== Dataset records

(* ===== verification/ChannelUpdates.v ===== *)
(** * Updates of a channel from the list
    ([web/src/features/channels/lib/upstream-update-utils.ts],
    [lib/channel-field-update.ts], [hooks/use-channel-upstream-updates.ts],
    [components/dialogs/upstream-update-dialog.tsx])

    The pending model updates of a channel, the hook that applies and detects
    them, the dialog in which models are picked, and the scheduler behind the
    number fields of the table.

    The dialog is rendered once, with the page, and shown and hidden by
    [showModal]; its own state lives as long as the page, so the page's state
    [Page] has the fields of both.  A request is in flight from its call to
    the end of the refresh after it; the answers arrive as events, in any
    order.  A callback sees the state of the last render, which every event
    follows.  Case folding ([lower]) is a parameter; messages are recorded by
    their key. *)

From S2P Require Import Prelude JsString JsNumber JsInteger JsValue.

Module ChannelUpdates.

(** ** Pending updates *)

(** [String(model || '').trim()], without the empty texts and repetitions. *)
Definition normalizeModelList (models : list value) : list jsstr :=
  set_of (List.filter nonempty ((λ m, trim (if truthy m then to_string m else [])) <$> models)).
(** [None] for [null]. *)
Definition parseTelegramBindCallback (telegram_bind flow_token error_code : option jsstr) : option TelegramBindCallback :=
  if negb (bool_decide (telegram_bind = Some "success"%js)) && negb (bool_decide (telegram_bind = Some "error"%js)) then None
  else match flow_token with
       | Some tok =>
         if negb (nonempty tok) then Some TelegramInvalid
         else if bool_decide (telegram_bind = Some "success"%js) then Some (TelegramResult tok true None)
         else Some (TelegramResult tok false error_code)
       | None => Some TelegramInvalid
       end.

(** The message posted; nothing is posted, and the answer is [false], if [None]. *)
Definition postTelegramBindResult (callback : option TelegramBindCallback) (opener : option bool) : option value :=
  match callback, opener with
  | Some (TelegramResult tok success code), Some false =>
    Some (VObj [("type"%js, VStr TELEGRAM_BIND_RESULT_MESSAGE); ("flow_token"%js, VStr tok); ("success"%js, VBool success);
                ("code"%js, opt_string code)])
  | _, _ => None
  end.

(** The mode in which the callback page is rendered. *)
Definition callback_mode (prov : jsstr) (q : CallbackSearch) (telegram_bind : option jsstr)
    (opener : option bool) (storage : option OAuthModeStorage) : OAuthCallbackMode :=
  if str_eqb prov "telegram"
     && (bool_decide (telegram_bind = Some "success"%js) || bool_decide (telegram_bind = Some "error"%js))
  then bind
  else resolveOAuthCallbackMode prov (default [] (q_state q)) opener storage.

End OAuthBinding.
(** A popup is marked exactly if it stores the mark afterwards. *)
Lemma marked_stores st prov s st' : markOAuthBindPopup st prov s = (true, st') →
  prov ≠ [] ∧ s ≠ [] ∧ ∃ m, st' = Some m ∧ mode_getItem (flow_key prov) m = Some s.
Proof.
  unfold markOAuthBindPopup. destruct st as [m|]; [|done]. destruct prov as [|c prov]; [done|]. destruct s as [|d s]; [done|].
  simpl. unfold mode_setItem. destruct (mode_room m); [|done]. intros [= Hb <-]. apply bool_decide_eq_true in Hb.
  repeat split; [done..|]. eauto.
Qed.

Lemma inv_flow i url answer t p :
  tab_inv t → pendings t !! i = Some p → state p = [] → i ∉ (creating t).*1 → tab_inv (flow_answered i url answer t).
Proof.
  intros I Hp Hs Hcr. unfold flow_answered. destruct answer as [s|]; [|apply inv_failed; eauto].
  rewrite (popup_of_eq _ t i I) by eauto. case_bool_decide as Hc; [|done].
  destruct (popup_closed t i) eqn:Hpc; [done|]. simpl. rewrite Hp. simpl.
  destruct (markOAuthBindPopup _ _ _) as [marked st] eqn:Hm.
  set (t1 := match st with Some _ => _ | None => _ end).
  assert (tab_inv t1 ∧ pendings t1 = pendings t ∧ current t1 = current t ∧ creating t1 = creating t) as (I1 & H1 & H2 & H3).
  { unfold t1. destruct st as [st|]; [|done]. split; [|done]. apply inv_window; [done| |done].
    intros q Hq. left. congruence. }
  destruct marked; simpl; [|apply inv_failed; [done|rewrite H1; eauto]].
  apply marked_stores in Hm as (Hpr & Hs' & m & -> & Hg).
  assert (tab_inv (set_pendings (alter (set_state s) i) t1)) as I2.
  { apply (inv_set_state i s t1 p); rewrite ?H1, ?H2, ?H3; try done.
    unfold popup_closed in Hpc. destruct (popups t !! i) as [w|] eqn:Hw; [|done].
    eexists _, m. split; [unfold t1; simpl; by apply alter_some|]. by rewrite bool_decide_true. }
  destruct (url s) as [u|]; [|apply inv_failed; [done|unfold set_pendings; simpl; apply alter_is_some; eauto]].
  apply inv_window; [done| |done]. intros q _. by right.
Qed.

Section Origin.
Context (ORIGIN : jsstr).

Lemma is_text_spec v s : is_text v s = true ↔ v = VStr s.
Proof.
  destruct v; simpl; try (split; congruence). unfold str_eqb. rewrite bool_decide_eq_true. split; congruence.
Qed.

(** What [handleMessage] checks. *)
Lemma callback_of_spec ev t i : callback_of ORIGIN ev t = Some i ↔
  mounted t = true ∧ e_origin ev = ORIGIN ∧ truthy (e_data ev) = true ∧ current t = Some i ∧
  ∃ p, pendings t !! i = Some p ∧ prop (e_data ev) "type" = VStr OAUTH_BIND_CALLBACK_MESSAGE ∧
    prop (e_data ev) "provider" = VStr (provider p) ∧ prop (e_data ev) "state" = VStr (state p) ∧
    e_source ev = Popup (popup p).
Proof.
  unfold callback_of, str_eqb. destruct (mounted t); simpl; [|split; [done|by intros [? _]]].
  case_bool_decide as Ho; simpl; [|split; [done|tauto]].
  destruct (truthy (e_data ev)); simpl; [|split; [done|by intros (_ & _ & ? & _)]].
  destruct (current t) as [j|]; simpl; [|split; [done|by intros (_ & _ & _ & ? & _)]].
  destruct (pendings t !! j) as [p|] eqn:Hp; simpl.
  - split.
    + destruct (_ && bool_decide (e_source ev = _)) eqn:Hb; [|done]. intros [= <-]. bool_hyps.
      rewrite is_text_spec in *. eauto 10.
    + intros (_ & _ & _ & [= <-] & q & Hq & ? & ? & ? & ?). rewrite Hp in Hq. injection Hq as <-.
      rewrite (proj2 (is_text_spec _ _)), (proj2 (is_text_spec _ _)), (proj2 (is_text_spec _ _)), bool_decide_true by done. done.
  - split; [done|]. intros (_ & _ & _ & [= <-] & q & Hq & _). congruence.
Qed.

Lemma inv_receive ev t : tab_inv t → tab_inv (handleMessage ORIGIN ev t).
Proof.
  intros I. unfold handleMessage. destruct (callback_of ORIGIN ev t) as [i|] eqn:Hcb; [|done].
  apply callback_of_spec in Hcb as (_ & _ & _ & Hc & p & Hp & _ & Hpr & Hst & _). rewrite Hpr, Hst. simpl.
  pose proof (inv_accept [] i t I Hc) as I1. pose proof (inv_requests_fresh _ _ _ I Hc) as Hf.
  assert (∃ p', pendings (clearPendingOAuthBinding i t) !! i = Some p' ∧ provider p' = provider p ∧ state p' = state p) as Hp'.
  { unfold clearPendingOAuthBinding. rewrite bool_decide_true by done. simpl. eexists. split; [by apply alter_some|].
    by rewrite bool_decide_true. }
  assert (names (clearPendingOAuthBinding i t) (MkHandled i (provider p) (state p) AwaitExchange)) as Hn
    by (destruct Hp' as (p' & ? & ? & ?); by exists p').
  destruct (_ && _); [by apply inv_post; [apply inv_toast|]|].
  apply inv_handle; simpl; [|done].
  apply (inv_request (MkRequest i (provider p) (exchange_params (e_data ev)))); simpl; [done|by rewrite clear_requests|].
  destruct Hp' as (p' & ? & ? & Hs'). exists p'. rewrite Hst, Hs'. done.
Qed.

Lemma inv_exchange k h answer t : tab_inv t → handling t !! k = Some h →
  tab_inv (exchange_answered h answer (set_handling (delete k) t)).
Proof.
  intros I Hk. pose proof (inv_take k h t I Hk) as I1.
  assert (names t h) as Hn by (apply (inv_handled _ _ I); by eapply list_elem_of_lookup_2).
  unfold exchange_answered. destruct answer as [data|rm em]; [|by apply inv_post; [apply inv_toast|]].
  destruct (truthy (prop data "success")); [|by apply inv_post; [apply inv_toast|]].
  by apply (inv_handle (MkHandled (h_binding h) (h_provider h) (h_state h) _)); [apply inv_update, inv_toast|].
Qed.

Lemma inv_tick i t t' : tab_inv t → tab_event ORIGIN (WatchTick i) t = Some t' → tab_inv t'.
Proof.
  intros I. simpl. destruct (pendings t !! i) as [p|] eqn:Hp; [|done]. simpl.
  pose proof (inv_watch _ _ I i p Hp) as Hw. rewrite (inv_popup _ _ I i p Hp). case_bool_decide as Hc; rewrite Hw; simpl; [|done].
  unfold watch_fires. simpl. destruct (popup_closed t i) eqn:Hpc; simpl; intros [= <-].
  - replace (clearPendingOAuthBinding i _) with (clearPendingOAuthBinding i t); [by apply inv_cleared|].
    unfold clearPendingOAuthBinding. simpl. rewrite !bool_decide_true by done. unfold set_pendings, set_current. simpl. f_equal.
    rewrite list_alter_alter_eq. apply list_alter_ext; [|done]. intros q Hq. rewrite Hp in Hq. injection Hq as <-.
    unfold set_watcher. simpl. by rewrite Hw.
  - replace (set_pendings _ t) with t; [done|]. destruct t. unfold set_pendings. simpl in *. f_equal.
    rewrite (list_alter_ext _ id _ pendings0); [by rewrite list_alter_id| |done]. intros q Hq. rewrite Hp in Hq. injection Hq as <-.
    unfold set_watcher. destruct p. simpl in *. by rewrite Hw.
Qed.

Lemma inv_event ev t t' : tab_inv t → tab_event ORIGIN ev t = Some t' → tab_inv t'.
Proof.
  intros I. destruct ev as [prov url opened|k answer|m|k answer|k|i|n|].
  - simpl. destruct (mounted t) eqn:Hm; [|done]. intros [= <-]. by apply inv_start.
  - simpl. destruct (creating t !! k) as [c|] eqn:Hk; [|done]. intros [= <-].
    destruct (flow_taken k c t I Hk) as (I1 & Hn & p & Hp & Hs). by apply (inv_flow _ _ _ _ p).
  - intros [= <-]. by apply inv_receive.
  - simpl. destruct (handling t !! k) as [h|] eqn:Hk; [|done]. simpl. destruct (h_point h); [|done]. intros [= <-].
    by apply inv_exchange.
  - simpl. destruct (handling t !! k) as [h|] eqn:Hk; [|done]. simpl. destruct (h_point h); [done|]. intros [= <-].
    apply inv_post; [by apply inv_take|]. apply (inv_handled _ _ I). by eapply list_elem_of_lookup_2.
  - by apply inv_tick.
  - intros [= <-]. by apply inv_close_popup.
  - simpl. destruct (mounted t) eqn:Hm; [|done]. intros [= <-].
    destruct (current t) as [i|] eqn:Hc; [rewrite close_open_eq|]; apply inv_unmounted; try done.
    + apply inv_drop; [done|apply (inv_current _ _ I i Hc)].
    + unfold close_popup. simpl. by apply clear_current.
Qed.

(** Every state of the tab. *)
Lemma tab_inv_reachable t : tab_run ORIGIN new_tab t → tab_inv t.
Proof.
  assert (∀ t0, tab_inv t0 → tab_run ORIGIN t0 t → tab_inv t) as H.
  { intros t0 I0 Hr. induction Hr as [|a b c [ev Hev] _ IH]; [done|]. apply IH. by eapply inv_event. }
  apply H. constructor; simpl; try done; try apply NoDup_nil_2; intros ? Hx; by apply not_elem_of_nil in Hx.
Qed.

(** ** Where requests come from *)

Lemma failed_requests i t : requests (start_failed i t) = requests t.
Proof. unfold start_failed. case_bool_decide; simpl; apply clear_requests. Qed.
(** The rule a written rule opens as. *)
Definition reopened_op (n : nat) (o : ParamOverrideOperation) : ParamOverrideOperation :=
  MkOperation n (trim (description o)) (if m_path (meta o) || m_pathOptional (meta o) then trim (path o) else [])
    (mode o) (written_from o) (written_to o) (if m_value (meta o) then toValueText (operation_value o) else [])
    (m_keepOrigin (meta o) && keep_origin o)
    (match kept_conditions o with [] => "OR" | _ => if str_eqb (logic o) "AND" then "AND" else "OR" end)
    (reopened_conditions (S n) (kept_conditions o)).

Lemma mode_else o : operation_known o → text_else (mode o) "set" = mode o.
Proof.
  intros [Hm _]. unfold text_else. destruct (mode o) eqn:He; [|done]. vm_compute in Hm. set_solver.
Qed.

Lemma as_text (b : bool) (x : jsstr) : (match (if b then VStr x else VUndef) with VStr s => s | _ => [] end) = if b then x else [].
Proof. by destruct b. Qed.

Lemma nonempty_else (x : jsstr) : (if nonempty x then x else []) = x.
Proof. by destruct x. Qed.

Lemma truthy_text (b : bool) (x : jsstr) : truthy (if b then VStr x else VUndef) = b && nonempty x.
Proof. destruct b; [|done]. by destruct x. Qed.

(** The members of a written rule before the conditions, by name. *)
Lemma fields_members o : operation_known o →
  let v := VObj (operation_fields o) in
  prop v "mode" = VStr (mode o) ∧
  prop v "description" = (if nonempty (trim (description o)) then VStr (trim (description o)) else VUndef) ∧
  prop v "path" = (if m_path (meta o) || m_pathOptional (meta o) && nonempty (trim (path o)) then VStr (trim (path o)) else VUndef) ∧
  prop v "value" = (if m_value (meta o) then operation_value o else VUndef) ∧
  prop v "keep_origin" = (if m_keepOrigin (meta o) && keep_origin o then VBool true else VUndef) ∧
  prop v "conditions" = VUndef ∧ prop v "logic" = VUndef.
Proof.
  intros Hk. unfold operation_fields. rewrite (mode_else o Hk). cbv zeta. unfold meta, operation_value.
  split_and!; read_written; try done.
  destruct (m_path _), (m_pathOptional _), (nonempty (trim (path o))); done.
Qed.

====

■ Exercise requirements: Please reproduce, word for word, every line from the line with "VUndef ∧ prop" to the final line above, including both ends.

■ Response to the task:
  prop v "conditions" = VUndef ∧ prop v "logic" = VUndef.
Proof.
  intros Hk. unfold operation_fields. rewrite (mode_else o Hk). cbv zeta. unfold meta, operation_value.
  split_and!; read_written; try done.
  destruct (m_path _), (m_pathOptional _), (nonempty (trim (path o))); done.
Qed.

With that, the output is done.